Sao Paulo: Itau Unibanco Holding SA, the biggest Latin American bank by market value, is seeking to sell non-performing loans with a face value of as much as 3 billion reais ($760 million), according to three people who were approached about buying the debt.

The loans are part of Itau’s corporate credit portfolio, said the people, who asked not to be identified because they aren’t authorised to speak about the matter. The Sao Paulo-based bank is using PricewaterhouseCoopers as financial adviser for the sale, and expects to complete it by the end of the year, the people said. Itau’s press office declined to comment.

Total new lending in Brazil declined 1.4 per cent in the eight months through August from a year earlier, according to the central bank, as forecasts call for the country’s longest recession since the Great Depression. Household debt as a portion of disposable income declined to 45.8 per cent in June, a one-year low, according to the most recent data available from Brazil’s central bank.

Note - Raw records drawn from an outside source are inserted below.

(* ===== verification/AeusCmd.v ===== *)
(** [cmd/aeus]: the command line of the tool (main.go): the flags of [aeus gen] as the
    [flag] package reads them, the dispatch on the first argument, and the exit code. *)

From Stdlib Require Import ZArith Lia String Ascii List Bool.
From stdpp Require Import base tactics list gmap strings.
From S2P Require Import Prelude GoStrings Errs GoPath Manifest VueGen WireGen ApiPath ApiGen ApiFiles Scaffold.

Local Open Scope string_scope.
Local Open Scope list_scope.

(** ** The flags of [aeus gen] *)

Inductive flagSetter : Type :=
| StringFlag (set : string -> genOptions -> genOptions)
| BoolFlag (set : bool -> genOptions -> genOptions).

Definition setProtoDir (v : string) (o : genOptions) : genOptions :=
  mkGenOptions v (outDir o) (goPkg o) (fileName o) (webDir o) (apiDir o) (noWeb o) (noAPI o) (checkOnly o).
Definition setOutDir (v : string) (o : genOptions) : genOptions :=
  mkGenOptions (protoDir o) v (goPkg o) (fileName o) (webDir o) (apiDir o) (noWeb o) (noAPI o) (checkOnly o).
Definition setPackage (v : string) (o : genOptions) : genOptions :=
  mkGenOptions (protoDir o) (outDir o) v (fileName o) (webDir o) (apiDir o) (noWeb o) (noAPI o) (checkOnly o).
Definition setFile (v : string) (o : genOptions) : genOptions :=
  mkGenOptions (protoDir o) (outDir o) (goPkg o) v (webDir o) (apiDir o) (noWeb o) (noAPI o) (checkOnly o).
Definition setWebDir (v : string) (o : genOptions) : genOptions :=
  mkGenOptions (protoDir o) (outDir o) (goPkg o) (fileName o) v (apiDir o) (noWeb o) (noAPI o) (checkOnly o).
Definition setAPIDir (v : string) (o : genOptions) : genOptions :=
  mkGenOptions (protoDir o) (outDir o) (goPkg o) (fileName o) (webDir o) v (noWeb o) (noAPI o) (checkOnly o).
Definition setNoWeb (b : bool) (o : genOptions) : genOptions :=
  mkGenOptions (protoDir o) (outDir o) (goPkg o) (fileName o) (webDir o) (apiDir o) b (noAPI o) (checkOnly o).
Definition setNoAPI (b : bool) (o : genOptions) : genOptions :=
  mkGenOptions (protoDir o) (outDir o) (goPkg o) (fileName o) (webDir o) (apiDir o) (noWeb o) b (checkOnly o).

Definition genFlags : list (string * flagSetter) :=
  [ ("proto-dir", StringFlag setProtoDir); ("out", StringFlag setOutDir); ("package", StringFlag setPackage); ("file", StringFlag setFile);
    ("web-dir", StringFlag setWebDir); ("api-dir", StringFlag setAPIDir);
    ("no-web", BoolFlag setNoWeb); ("no-api", BoolFlag setNoAPI); ("check", BoolFlag withCheck) ].
Definition genDefaults : genOptions := mkGenOptions "proto" "internal/gen" "gen" "wiring.go" "web/src/views" "web/src/api/generated" false false false.

(** *** [flag.FlagSet.Parse] with [flag.ContinueOnError] *)

(** What one argument is to the parser. *)
Inductive argument : Type := Positional | EndOfFlags | BadFlag | Flag (name : string) (value : option string).

Definition classify (s : string) : argument :=
  match s with
  | String "-" s' =>
      let name := match s' with String "-" n => n | _ => s' end in
      if String.eqb s "-" then Positional
      else if String.eqb s "--" then EndOfFlags
      else match name with
           | EmptyString | String "-" _ | String "=" _ => BadFlag
           | _ => match cutByte name "=" with Some (n, v) => Flag n (Some v) | None => Flag name None end
           end
  | _ => Positional
  end.

Definition parseBoolFlag (v : string) : option bool :=
  if existsb (String.eqb v) ["1"; "t"; "T"; "true"; "TRUE"; "True"] then Some true
  else if existsb (String.eqb v) ["0"; "f"; "F"; "false"; "FALSE"; "False"] then Some false
  else None.

Definition ErrHelp : error := EPlain "flag: help requested".
Definition lookupFlag (name : string) : option flagSetter := snd <$> find (fun f => String.eqb (fst f) name) genFlags.

Fixpoint parseFlags (args : list string) (o : genOptions) : result error (genOptions * list string) :=
  match args with
  | [] => Ok (o, [])
  | s :: rest =>
      match classify s with
      | Positional => Ok (o, args)
      | EndOfFlags => Ok (o, rest)
      | BadFlag => Err (EPlain ("bad flag syntax: " +:+ s))
      | Flag name value =>
          match lookupFlag name with
          | None =>
              Err (if String.eqb name "help" || String.eqb name "h" then ErrHelp
                   else EPlain ("flag provided but not defined: -" +:+ name))
          | Some (BoolFlag set) =>
              match value with
              | None => parseFlags rest (set true o)
              | Some v =>
                  match parseBoolFlag v with
                  | Some b => parseFlags rest (set b o)
                  | None => Err (EPlain ("invalid boolean value " +:+ quote v +:+ " for -" +:+ name +:+ ": parse error"))
                  end
              end
          | Some (StringFlag set) =>
              match value, rest with
              | Some v, _ => parseFlags rest (set v o)
              | None, v :: rest => parseFlags rest (set v o)
              | None, [] => Err (EPlain ("flag needs an argument: -" +:+ name))
              end
          end
      end
  end.

(** ** [main] *)

Section Main.

Context {FS : Type} `{HFS : FileSystem FS} `{HFSL : !FileSystemLaws FS} `{HR : !Readable FS} `{HRL : !ReadableLaws FS} {HSL : StatLaws (FS := FS)} {HU : Unicode}.
Variable ReadDir : string -> FS -> result error (list string).
Variable WalkDir : string -> FS -> result error (list (string * bool)).
Variable tidy : string -> FS -> FS.
Variable formatSource : string -> result error string.
Variable Abs : string -> result error string.
Variable developmentBuild : bool.
Variable workingDir : result error string.
Variable parsedVersions : result error (gmap string string).
Variable templates : string -> result error (list template).
Variable order : gmap string string -> list (string * string).
Variable Unmarshal : string -> result error resourceManifest.
Variable exists_ : string -> FS -> bool.

(** [os.Args] and the tree of the manifests; the exit code.  What goes to the standard
    error (the usage, the error) is left out. *)
Definition exitCode (r : FS * option error) : FS * Z := (fst r, match snd r with Some _ => 1 | None => 0 end)%Z.

Definition generate (args : list string) (tree : node) (fs : FS) : FS * option error :=
  runGen Unmarshal exists_ (fun args => parseFlags args genDefaults) formatSource args tree fs.

Definition main (args : list string) (tree : node) (fs : FS) : FS * Z :=
  match args with
  | [] | [_] => (fs, 2%Z)
  | _ :: command :: rest =>
      if String.eqb command "new" then
        exitCode (runNew ReadDir WalkDir tidy formatSource Abs developmentBuild workingDir parsedVersions templates order rest fs)
      else if String.eqb command "gen" then exitCode (generate rest tree fs)
      else if existsb (String.eqb command) ["-h"; "--help"; "help"] then (fs, 0%Z)
      else (fs, 2%Z)
  end.

(** A command line for given options; any text is possible as a value. *)
Definition commandLine (o : genOptions) : list string :=
  let b (x : bool) := if x then "true" else "false" in
  [ "-proto-dir=" +:+ protoDir o; "--out=" +:+ outDir o; "-package=" +:+ goPkg o; "--file=" +:+ fileName o; "-web-dir=" +:+ webDir o;
    "--api-dir"; apiDir o; "-no-web=" +:+ b (noWeb o); "--no-api=" +:+ b (noAPI o); "-check=" +:+ b (checkOnly o) ].

(** Every setting of the options can be asked for. *)
Lemma parseFlags_commandLine (o d : genOptions) : parseFlags (commandLine o) d = Ok (o, []).
Proof. by destruct o as [p u k f w a [] [] []]. Qed.

(** What the arguments say does not depend on what a check was before, but for the check
    itself, where they are silent about it. *)
Lemma parseFlags_check (b : bool) (args : list string) (d o : genOptions) (rest : list string) :
  parseFlags args d = Ok (o, rest) ->
  parseFlags args (withCheck b d) = Ok (o, rest) \/ parseFlags args (withCheck b d) = Ok (withCheck b o, rest).
Proof.
  revert d. induction args as [args IH] using (induction_ltof1 _ (@length _)). unfold ltof in IH. intros d.
  destruct args as [|s args]; cbn [parseFlags]; [intros [= <- <-]; by right|].
  destruct (classify s) as [| | |name value]; [intros [= <- <-]; by right|intros [= <- <-]; by right|done|].
  unfold lookupFlag. destruct (find _ genFlags) as [[n f]|] eqn:Ef; [|done]. cbn [snd fmap option_fmap option_map].
  assert (match f with
          | StringFlag set => forall v, set v (withCheck b d) = withCheck b (set v d)
          | BoolFlag set => (forall v, set v (withCheck b d) = withCheck b (set v d)) \/ (forall v, set v (withCheck b d) = set v d)
          end) as Hf.
  { apply find_some in Ef as [Hin _]. cbn in Hin.
    repeat (destruct Hin as [[= <- <-]|Hin]; [first [by intros|by left|by right]|]). done. }
  destruct f as [set|set].
  - destruct value as [v|]; [rewrite Hf; apply IH; cbn; lia|]. destruct args as [|v args]; [done|]. rewrite Hf. apply IH. cbn. lia.
  - destruct (match value with None => Some true | Some v => parseBoolFlag v end) as [x|] eqn:Ex.
    + assert (forall o', match value with
                | Some v => match parseBoolFlag v with Some b => parseFlags args (set b o') | None => Err (EPlain ("invalid boolean value " +:+ quote v +:+ " for -" +:+ name +:+ ": parse error")) end
                | None => parseFlags args (set true o') end = parseFlags args (set x o')) as Hx.
      { intros o'. destruct value as [v|]; [by rewrite Ex|by injection Ex as <-]. }
      rewrite !Hx. destruct Hf as [Hf|Hf]; rewrite Hf; [apply IH; cbn; lia|]. intros ->. by left.
    + destruct value as [v|]; [|done]. by rewrite Ex.
Qed.

(** The exit code says what happened: 2 and nothing touched without a known command, else
    0 exactly when the command had no error. *)
Lemma main_exit (program command : string) (rest : list string) (tree : node) (fs : FS) :
  let new := runNew ReadDir WalkDir tidy formatSource Abs developmentBuild workingDir parsedVersions templates order rest fs in
  let done (r : FS * option error) := (fst r, if decide (snd r = None) then 0%Z else 1%Z) in
  main [program] tree fs = (fs, 2%Z)
  /\ main (program :: command :: rest) tree fs
     = if decide (command = "new") then done new
       else if decide (command = "gen") then done (generate rest tree fs)
       else (fs, if decide (command ∈ ["-h"; "--help"; "help"]) then 0%Z else 2%Z).
Proof.
  intros new end_. assert (forall r : FS * option error, exitCode r = end_ r) as Hx.
  { intros [f [e|]]; unfold exitCode, end_; cbn [fst snd]; by case_decide. }
  split; [done|]. unfold main.
  destruct (String.eqb_spec command "new") as [->|Hn]; [rewrite decide_True by done; apply Hx|]. rewrite decide_False by done.
  destruct (String.eqb_spec command "gen") as [->|Hg]; [rewrite decide_True by done; apply Hx|]. rewrite decide_False by done.
  case_decide as Hd.
  - assert (existsb (String.eqb command) ["-h"; "--help"; "help"] = true) as ->; [|done].
    apply existsb_exists. exists command. rewrite String.eqb_refl. split; [by apply list_elem_of_In|done].
  - destruct (existsb _ _) eqn:Ee; [|done]. apply existsb_exists in Ee as (x & Hin & ->%String.eqb_eq). by apply list_elem_of_In in Hin.
Qed.

(** [aeus gen --check] with the arguments of an [aeus gen] that ended well ends well and
    changes nothing, unless those arguments say that it is not to be a check; under the
    conditions of [ApiFiles.gen_then_check]. *)
Theorem gen_check_exits (program : string) (args : list string) (o : genOptions) (tree : node) (fs fs' : FS) :
  let target := JoinAll [outDir o; fileName o] in
  main (program :: "gen" :: args) tree fs = (fs', 0%Z) ->
  parseFlags args genDefaults = Ok (o, []) -> checkOnly o = false ->
  loadManifests Unmarshal exists_ (protoDir o) tree fs' = loadManifests Unmarshal exists_ (protoDir o) tree fs ->
  (forall ms m, loadManifests Unmarshal exists_ (protoDir o) tree fs = Ok ms -> In m ms ->
     apiFilePath (apiDir o) (rmSource m) <> Ok target /\ forall e, In e (rmEntities m) -> vueFilePath (webDir o) e <> Ok target) ->
  main (program :: "gen" :: "--check" :: args) tree fs' = (fs', 0%Z)
  \/ parseFlags ("--check" :: args) genDefaults = Ok (o, []).
Proof.
  intros target Hmain Hp Hc Hload Hsep. change (parseFlags ("--check" :: args) genDefaults) with (parseFlags args (withCheck true genDefaults)).
  destruct (parseFlags_check true args genDefaults o [] Hp) as [Hp'|Hp']; [by right|]. left.
  assert (genWith Unmarshal exists_ formatSource (withCheck false o) tree fs = (fs', None)) as Hgen.
  { change (main (program :: "gen" :: args) tree fs) with (exitCode (generate args tree fs)) in Hmain. unfold generate, runGen in Hmain. rewrite Hp in Hmain.
    assert (withCheck false o = o) as -> by (destruct o; by cbn in Hc; subst).
    destruct (genWith Unmarshal exists_ formatSource o tree fs) as [f [e|]]; [done|]. by injection Hmain as ->. }
  change (main (program :: "gen" :: "--check" :: args) tree fs') with (exitCode (generate ("--check" :: args) tree fs')).
  unfold generate, runGen. change (parseFlags ("--check" :: args) genDefaults) with (parseFlags args (withCheck true genDefaults)). rewrite Hp'.
  pose proof (genWith_settles Unmarshal exists_ formatSource o tree fs fs' Hgen Hload Hsep) as Hcheck.
  assert (withCheck true o = withCheck true (withCheck true o)) as Hw by done. by rewrite Hcheck.
Qed.

End Main.

(** ** A concrete run *)

Definition demoMain (args : list string) (fs : gmap string string) : gmap string string * Z :=
  main (fun t fs => Ok (map fst (map_to_list fs))) (fun t fs => Ok []) (fun t fs => fs) (fun s => Ok s) (fun s => Ok s) false (Ok "/") demoVersions
    demoTemplates forward demoUnmarshal demoExists (HU := asciiOnly) args demoTree fs.

Definition demoArgs : list string := ["-proto-dir=/p/proto"; "--out"; "/p/gen"; "-web-dir=/p/views"; "--api-dir=/p/api"; "--no-web=f"].

Lemma gen_check_exits_witness :
  let fs := fst (demoMain ("aeus" :: "gen" :: demoArgs) demoProject) in
  demoMain ("aeus" :: "gen" :: "--check" :: demoArgs) fs = (fs, 0%Z) /\ snd (demoMain ("aeus" :: "gen" :: "--check" :: demoArgs) demoProject) = 1%Z.
Proof.
  intros fs. split; [|by vm_compute].
  destruct (gen_check_exits (fun t fs => Ok (map fst (map_to_list fs))) (fun t fs => Ok []) (fun t fs => fs) (fun s => Ok s) (fun s => Ok s) false (Ok "/") demoVersions
    demoTemplates forward demoUnmarshal demoExists (HU := asciiOnly) "aeus" demoArgs demoOptions demoTree demoProject fs) as [Hm|Hp]; [..|exact Hm|exfalso].
  - vm_eq.
  - vm_eq.
  - done.
  - vm_eq.
  - intros ms m Hl Hm. vm_compute in Hl. injection Hl as <-. destruct Hm as [<-|[]]. split; [by vm_compute|]. intros x [<-|[]]. by vm_compute.
  - vm_compute in Hp. discriminate Hp.
Defined.

(** Asking for help is an error for [gen] only. *)
Example help_codes :
  map (fun args => snd (demoMain args ∅)) [["aeus"; "help"]; ["aeus"; "new"; "-h"]; ["aeus"; "gen"; "-h"]; ["aeus"]; ["aeus"; "run"]] = [0; 0; 1; 2; 2]%Z.
Proof. by vm_compute. Qed.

Brazil’s development bank, BNDES, also hired PricewaterhouseCoopers to sell as much as 6 billion reais in face value of non-performing loans, and the process is in the early stages, the people said.

Banco Bradesco SA sold 600 million reais of non-performing auto loans earlier this year, the people said.

BNDES’s press office said that there is no set time line for when the bank will sell part of its non-performing loan portfolio. Press officials for PricewaterhouseCoopers and Bradesco didn’t immediately reply to requests for comment.